Jennifer Grey’s Journey
Nobody puts Baby in the corner.
It’s one of the great lines from Hollywood movies. When Patrick Swayze reached out his hand at the end of “Dirty Dancing” to pull a shy, pretty wallflower onto the stage with him, it touched America’s heart, and did what movies do best.
It made us want to fall in love — especially with someone who would find us when we were hiding. It made us want to dance.
For the last 23 years, however, that actress, Jennifer Grey, has not been dancing. Shy of the fame the film brought her, and suffering chronic pain from a tragic car accident, America’s sweetheart banished herself to the proverbial corner.
Now “Baby” is back in the spotlight, delighting audiences on ABC’s hit show “Dancing With the Stars” with her new professional partner, Derek Hough.
But the truth is that Jennifer, 50, would not be waltzing around without the skill and expertise of DISC Sports & Spine Center, and Dr. Robert Bray, the man Jennifer credits for saving her life. Twice.
“I had been asked to do DWTS nine or ten times,” Jennifer explains. “Every year since the show first began. I never considered it.”
The reasons are complicated. After “Dirty Dancing” came out in 1988, Jennifer became a big star. Everyone in the world assumed she was a dancer. She is not.
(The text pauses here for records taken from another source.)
(** Writes the resize state, and lets the bound size label follow it. *)
Definition set_resize_state (st : ResizeState.t) : M State unit :=
  modify_this (fun r => set_sizeUi (SizeView.follow st <$> sizeUi r) (set_state (Some st) r)).

Definition updateSize (domEventData : DomEventData) : M State unit :=
  do resizeHost <- _getResizeHost;
  do st <- (do r <- gets this; deref (state r));
  do d <- gets dom;
  let newSize := proposeNewSize st d domEventData in
  do host <- deref resizeHost;                 (* [resizeHost.style] *)
  do _ <- modify_dom (set_style host (Style.set_width (Px (width newSize))));
  do resizeHost' <- _getResizeHost;
  do host' <- deref resizeHost';               (* the size is read off the host *)
  do d' <- gets dom;
  do _ <- set_resize_state (ResizeState.fetchSizeFromElement (layout d' host') st);
  do wrapper <- (do r <- gets this; deref (_domResizeWrapper r));
  do st' <- (do r <- gets this; deref (state r));
  do _ <- match ResizeState.proposedWidth st' with
          | Some w => modify_dom (set_style wrapper (Style.set_width (Px w)))
          | None => ret tt                     (* ['nullpx'] is no length *)
          end;
  match ResizeState.proposedHeight st' with
  | Some h => modify_dom (set_style wrapper (Style.set_height (Px h)))
  | None => ret tt
  end.

Definition _dismissShadow : M State unit :=
  do shadow <- (do r <- gets this; deref (_domResizeShadow r));
  modify_dom (set_style shadow (fun _ => Style.empty)).

Definition _cleanup : M State unit :=
  do view <- (do r <- gets this; deref (sizeUi r));
  modify_this (set_sizeUi (Some (SizeView.set_isVisible false (SizeView.dismiss view)))).

Definition existsInDom (d : Dom.t) (element : option ElemId) : bool :=
  match element with
  | Some el => inDocument (elem d el)
  | None => false
  end.

Definition redraw : M State unit :=
  do r <- gets this;
  do d <- gets dom;
  let domWrapper := _domResizeWrapper r in
  if existsInDom d domWrapper then
    do wrapper <- deref domWrapper;
    let widgetWrapper := parentElement (elem d wrapper) in
    do resizingHost <- _getResizeHost;
    do host <- deref resizingHost;             (* [new Rect( resizingHost )] *)
    let clientRect := layout d host in
    do _ <- modify_dom (set_style wrapper (Style.set_width (Px (rectWidth clientRect))));
    do _ <- modify_dom (set_style wrapper (Style.set_height (Px (rectHeight clientRect))));
    do widget <- deref widgetWrapper;          (* [widgetWrapper.isSameNode] *)
    if ResizeContext.isSameNode widget resizingHost then ret tt
    else
      do _ <- modify_dom (fun d =>
                set_style wrapper (Style.set_left (Px (of_Z (offsetLeft (layout d host))))) d);
      do _ <- modify_dom (fun d =>
                set_style wrapper (Style.set_top (Px (of_Z (offsetTop (layout d host))))) d);
      do _ <- modify_dom (fun d =>
                set_style wrapper (Style.set_height (Px (of_Z (offsetHeight (layout d host))))) d);
      modify_dom (fun d =>
                set_style wrapper (Style.set_width (Px (of_Z (offsetWidth (layout d host))))) d)
  else ret tt.

Definition commit : M State unit :=
  do r <- gets this;
  let modelElement := modelElement (_options r) in
  do shadow <- deref (_domResizeShadow r);
  do newWidth <- gets (fun s => clientWidth (layout (dom s) shadow));
  do _ <- _dismissShadow;
  do _ <- redraw;
  do _ <- modify_editor (Engine.change
            [ Engine.mkSetAttribute "width" (Engine.PxValue newWidth) modelElement ]);
  _cleanup.

Definition cancel : M State unit :=
  do _ <- _dismissShadow;
  _cleanup.

Definition destroy : M State unit := cancel.

End Methods.

End Resizer.

(** ** The states the methods leave behind

    The vocabulary of the statements below: what a method has written once
    it has completed. *)

Section ContextOutcomes.
Context {browser : Dom.Browser} {imports : ResizeContext.Imports}.
Import Js Dom ResizeContext.

(** The context [begin] leaves behind. *)
Definition begun (c : ResizeContext.t) (d : Dom.t) (handler host : ElemId) (p q : string)
  : ResizeContext.t :=
  let size := Point.mk (of_Z (clientWidth (layout d host))) (of_Z (clientHeight (layout d host))) in
  mk (resizeWrapperElement c) (widgetWrapperElement c)
     (resizeStrategy c ++ [StrategyBegin handler])
     (domResizeWrapper c) (domResizeShadow c) (options c)
     (getAbsoluteBoundaryPoint d host q) size (Some p)
     (Some match getAspectRatio (options c) with
           | Some f => f host
           | None => div (Point.x size) (Point.y size)
           end)
     (proposedX c) (proposedY c) (Some p).

(** The style [redraw] leaves on the wrapper when the host is not the
    widget's wrapper: all four properties, from the host's offsets. *)
Definition hugging (box : Box) : Style.t :=
  Style.mk (Some (Px (of_Z (offsetWidth box)))) (Some (Px (of_Z (offsetHeight box))))
           (Some (Px (of_Z (offsetLeft box)))) (Some (Px (of_Z (offsetTop box)))).

(** The DOM once the shadow has been dismissed. *)
Definition dismissed (shadow : ElemId) (d : Dom.t) : Dom.t :=
  set_style shadow (fun _ => Style.empty)
            (set_classList shadow (remove "ck-widget__resizer-shadow-active") d).

(** The context [_cleanupContext] leaves behind. *)
Definition cleaned (c : ResizeContext.t) : ResizeContext.t :=
  set_orientation None (set_proposed None None (set_referenceHandlerPosition None c)).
Jennifer is simply an actress – without dance experience – who played a girl who was learning to dance. The role, and her brilliant performance in it, turned out to be an iconic one. The sudden (and enduring) fame made Jennifer so self-conscious in her normal life as a wife and mother that as the years passed, she grew afraid to go to exercise classes that involved any type of dance. She feared that people in the class would be watching her, expecting her to be perfect, and judging her when they saw that she was not. Jennifer stopped doing the one thing that had brought her so much joy: dancing.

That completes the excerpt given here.